- _Problem to work on_
The answer is the set of lines that include "when", copied from the data below.

- _Material for this task_

▼

(* ===== verification/Marequest.v ===== *)
(** * Message-accepted requests (ipc/ipc_marequest.c)

    A sender that forces a message into a full queue is told when the message
    has been accepted.  The request is linked in a hash table under the space
    and the name of the send right until the message is received; the bit
    IE_BITS_MAREQUEST of the entry says that there is one.

    [imars] is the memory of the requests and of the buckets; the chains are
    followed and changed through [imar_next].  [table_ok] relates this memory
    to a finite map from spaces and names to requests.  The routines on spaces
    that call [ipc_marequest_cancel], [ipc_marequest_rename] and
    [ipc_marequest_destroy] record the call as an event; [serve_request] runs
    it. *)

From S2P Require Import Prelude Names Splay Table Space Hash Entry World Port Right Object PortSpace.

Definition MACH_SEND_NOTIFY_IN_PROGRESS : Z := 0x10000006.
Definition MACH_SEND_INVALID_NOTIFY : Z := 0x1000000b.
Definition MACH_SEND_NO_NOTIFY : Z := 0x1000000e.

Record ipc_marequest := mk_imar {
  imar_space : Z;
  imar_name : Z;
  imar_soright : Z;
  imar_next : Z
}.

Definition set_imar_name (v : Z) (r : ipc_marequest) : ipc_marequest :=
  mk_imar (imar_space r) v (imar_soright r) (imar_next r).
Definition set_imar_next (v : Z) (r : ipc_marequest) : ipc_marequest :=
  mk_imar (imar_space r) (imar_name r) (imar_soright r) v.

Record imars := mk_imars {
  ma_mask : Z;                     (* [ipc_marequest_mask] *)
  ma_heads : list Z;               (* [imarb_head] of the buckets *)
  ma_mem : gmap Z ipc_marequest    (* by address *)
}.

(** ** The table *)

Section table.
Context `{PortConfig}.

Definition MACH_PORT_NGEN (name : Z) : Z := MACH_PORT_MAKE 0 (MACH_PORT_GEN name).

Definition IMAR_HASH (t : imars) (space name : Z) : Z :=
  Z.land (u32 (Z.shiftr space 4 + MACH_PORT_INDEX name + MACH_PORT_NGEN name)) (ma_mask t).

(** A place that holds a pointer to a request: the head of a bucket, or the
    link of a request. *)
Inductive place := Head (bucket : Z) | Next (marequest : Z).

Definition request_at (x : Z) : M imars ipc_marequest := fun t =>
  match ma_mem t !! x with Some r => Some (r, t) | None => None end.
Definition update_request (x : Z) (f : ipc_marequest -> ipc_marequest) : M imars unit := fun t =>
  match ma_mem t !! x with
  | Some r => Some (tt, mk_imars (ma_mask t) (ma_heads t) (<[x := f r]> (ma_mem t)))
  | None => None
  end.

Definition load (l : place) : M imars Z :=
  match l with
  | Head b => fun t => match ma_heads t !! Z.to_nat b with Some x => Some (x, t) | None => None end
  | Next x => r ← request_at x; mret (imar_next r)
  end.

Definition store (l : place) (v : Z) : M imars unit :=
  match l with
  | Head b => fun t =>
    if bool_decide (Z.to_nat b < length (ma_heads t))%nat
    then Some (tt, mk_imars (ma_mask t) (<[Z.to_nat b := v]> (ma_heads t)) (ma_mem t)) else None
  | Next x => update_request x (set_imar_next v)
  end.

(** The loop that finds a request: where the pointer to it is, and the
    request, [IMAR_NULL] at the end of the chain. *)
Fixpoint find_request (fuel : nat) (space name : Z) (last : place) : M imars (place * Z) :=
  match fuel with
  | O => crash
  | S fuel =>
    marequest ← load last;
    if marequest =? IMAR_NULL then mret (last, marequest)
    else
      r ← request_at marequest;
      if (imar_space r =? space) && (imar_name r =? name) then mret (last, marequest)
      else find_request fuel space name (Next marequest)
  end.

(** A chain has no more requests than there are. *)
Definition unlink_request (space name : Z) : M imars Z :=
  t ← gets id;
  '(last, marequest) ← find_request (S (size (ma_mem t))) space name (Head (IMAR_HASH t space name));
  r ← request_at marequest;
  store last (imar_next r);;
  mret marequest.

Definition link_request (space name marequest : Z) : M imars unit :=
  t ← gets id;
  let bucket := Head (IMAR_HASH t space name) in
  head ← load bucket;
  update_request marequest (set_imar_next head);;
  store bucket marequest.

Definition ipc_marequest_cancel (space name : Z) : M imars unit :=
  marequest ← unlink_request space name;
  update_request marequest (set_imar_name MACH_PORT_NULL).

Definition ipc_marequest_rename (space old new : Z) : M imars unit :=
  marequest ← unlink_request space old;
  update_request marequest (set_imar_name new);;
  link_request space new marequest.

(** [ipc_marequest_init]; [configured] is the size given at build time, 0 if
    none. *)
Definition ipc_marequest_init (configured ipc_marequest_max : Z) : imars :=
  let size :=
    if configured =? 0 then
      let n := Z.shiftr ipc_marequest_max 8 in if n <? 16 then 16 else n
    else configured in
  let mask := u32 (size - 1) in
  let mask := if negb (Z.land size mask =? 0) then Global.round_up 32 mask 1 else mask in
  mk_imars mask (replicate (Z.to_nat (mask + 1)) IMAR_NULL) ∅.

(** ** Requests and spaces *)

Section spaces.
Context {Sp : Type} `{NameSpace Sp}.
Context (addr is_notify : Z) (imar_alloc : gmap Z ipc_marequest -> option Z).

Abbreviation sys := ((Sp * world) * imars)%type.

Definition on_sys {A} (m : M (Sp * world) A) : M sys A := fun st =>
  match m st.1 with Some (x, s) => Some (x, (s, st.2)) | None => None end.
Definition on_imars {A} (m : M imars A) : M sys A := fun st =>
  match m st.2 with Some (x, t) => Some (x, (st.1, t)) | None => None end.

Definition imar_free (marequest : Z) : M imars unit :=
  modify (fun t => mk_imars (ma_mask t) (ma_heads t) (delete marequest (ma_mem t))).

(** The send-once right for the notification; [None] when the call fails. *)
Definition notify_right (notify : Z) : M sys (option Z) :=
  if notify =? MACH_PORT_NULL then mret (Some IP_NULL)
  else
    soright ← on_sys (ipc_port_lookup_notify notify);
    mret (if soright =? IP_NULL then None else Some soright).

Definition new_request (marequest name soright : Z) : M sys unit :=
  on_sys (on_world (emit SpaceReference));;
  on_imars (modify (fun t =>
    mk_imars (ma_mask t) (ma_heads t) (<[marequest := mk_imar addr name soright IMAR_NULL]> (ma_mem t)))).

Definition ipc_marequest_create (port notify : Z) : M sys (Z * Z) :=
  mem ← gets (fun st => ma_mem st.2);
  match imar_alloc mem with
  | None => mret (MACH_SEND_NO_NOTIFY, IMAR_NULL)
  | Some marequest =>
    active ← gets (fun st => ns_active st.1.1);
    if negb active then mret (MACH_SEND_INVALID_NOTIFY, IMAR_NULL)
    else
      reverse ← on_sys (ipc_right_reverse addr port);
      match reverse with
      | Some (name, entry) =>
        e ← on_sys (ie_read entry);
        let bits := ie_bits e in
        if has bits IE_BITS_MAREQUEST then mret (MACH_SEND_NOTIFY_IN_PROGRESS, IMAR_NULL)
        else
          soright ← notify_right notify;
          match soright with
          | None => mret (MACH_SEND_INVALID_NOTIFY, IMAR_NULL)
          | Some soright =>
            on_sys (ie_write entry (set_bits (Z.lor bits IE_BITS_MAREQUEST)));;
            new_request marequest name soright;;
            on_imars (link_request addr name marequest);;
            mret (MACH_MSG_SUCCESS, marequest)
          end
      | None =>
        soright ← notify_right notify;
        match soright with
        | None => mret (MACH_SEND_INVALID_NOTIFY, IMAR_NULL)
        | Some soright =>
          new_request marequest MACH_PORT_NULL soright;;
          mret (MACH_MSG_SUCCESS, marequest)
        end
      end
  end.

(** The part of [ipc_marequest_destroy] for a request that is linked: the name
    for the notification, and the send right for an old-style one. *)
Definition accept_name (marequest name soright : Z) : M sys (Z * Z) :=
  this ← on_imars (unlink_request addr name);
  active ← gets (fun st => ns_active st.1.1);
  if (active : bool) then
    entry ← on_sys (of_space (fun s => ns_lookup s name));
    match entry with
    | None => crash
    | Some entry =>
      on_sys (ie_write entry (fun e => set_bits (clear (ie_bits e) IE_BITS_MAREQUEST) e));;
      if soright =? IP_NULL then
        sright ← on_sys (on_world (ipc_port_copy_send is_notify)); mret (name, sright)
      else mret (name, IP_NULL)
    end
  else mret (MACH_PORT_NULL, IP_NULL).

Definition ipc_marequest_destroy (marequest : Z) : M sys unit :=
  r ← on_imars (request_at marequest);
  let soright := imar_soright r in
  '(name, sright) ← (if imar_name r =? MACH_PORT_NULL then mret (MACH_PORT_NULL, IP_NULL)
                     else accept_name marequest (imar_name r) soright);
  on_sys (on_world (emit SpaceRelease));;
  on_imars (imar_free marequest);;
  if soright =? IP_NULL then
    when (IP_VALID sright) (on_sys (on_world (emit (NotifyMsgAcceptedCompat sright name))))
  else on_sys (on_world (emit (NotifyMsgAccepted soright name))).

(** The calls that other routines record as events. *)
Definition serve_request (e : event) : M sys unit :=
  match e with
  | MarequestCancel name => on_imars (ipc_marequest_cancel addr name)
  | MarequestRename oname nname => on_imars (ipc_marequest_rename addr oname nname)
  | MarequestDestroy marequest => ipc_marequest_destroy marequest
  | _ => mret tt
  end.
End spaces.
End table.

▲

- _Your response_
    A sender that forces a message into a full queue is told when the message
(** The send-once right for the notification; [None] when the call fails. *)
    when (IP_VALID sright) (on_sys (on_world (emit (NotifyMsgAcceptedCompat sright name))))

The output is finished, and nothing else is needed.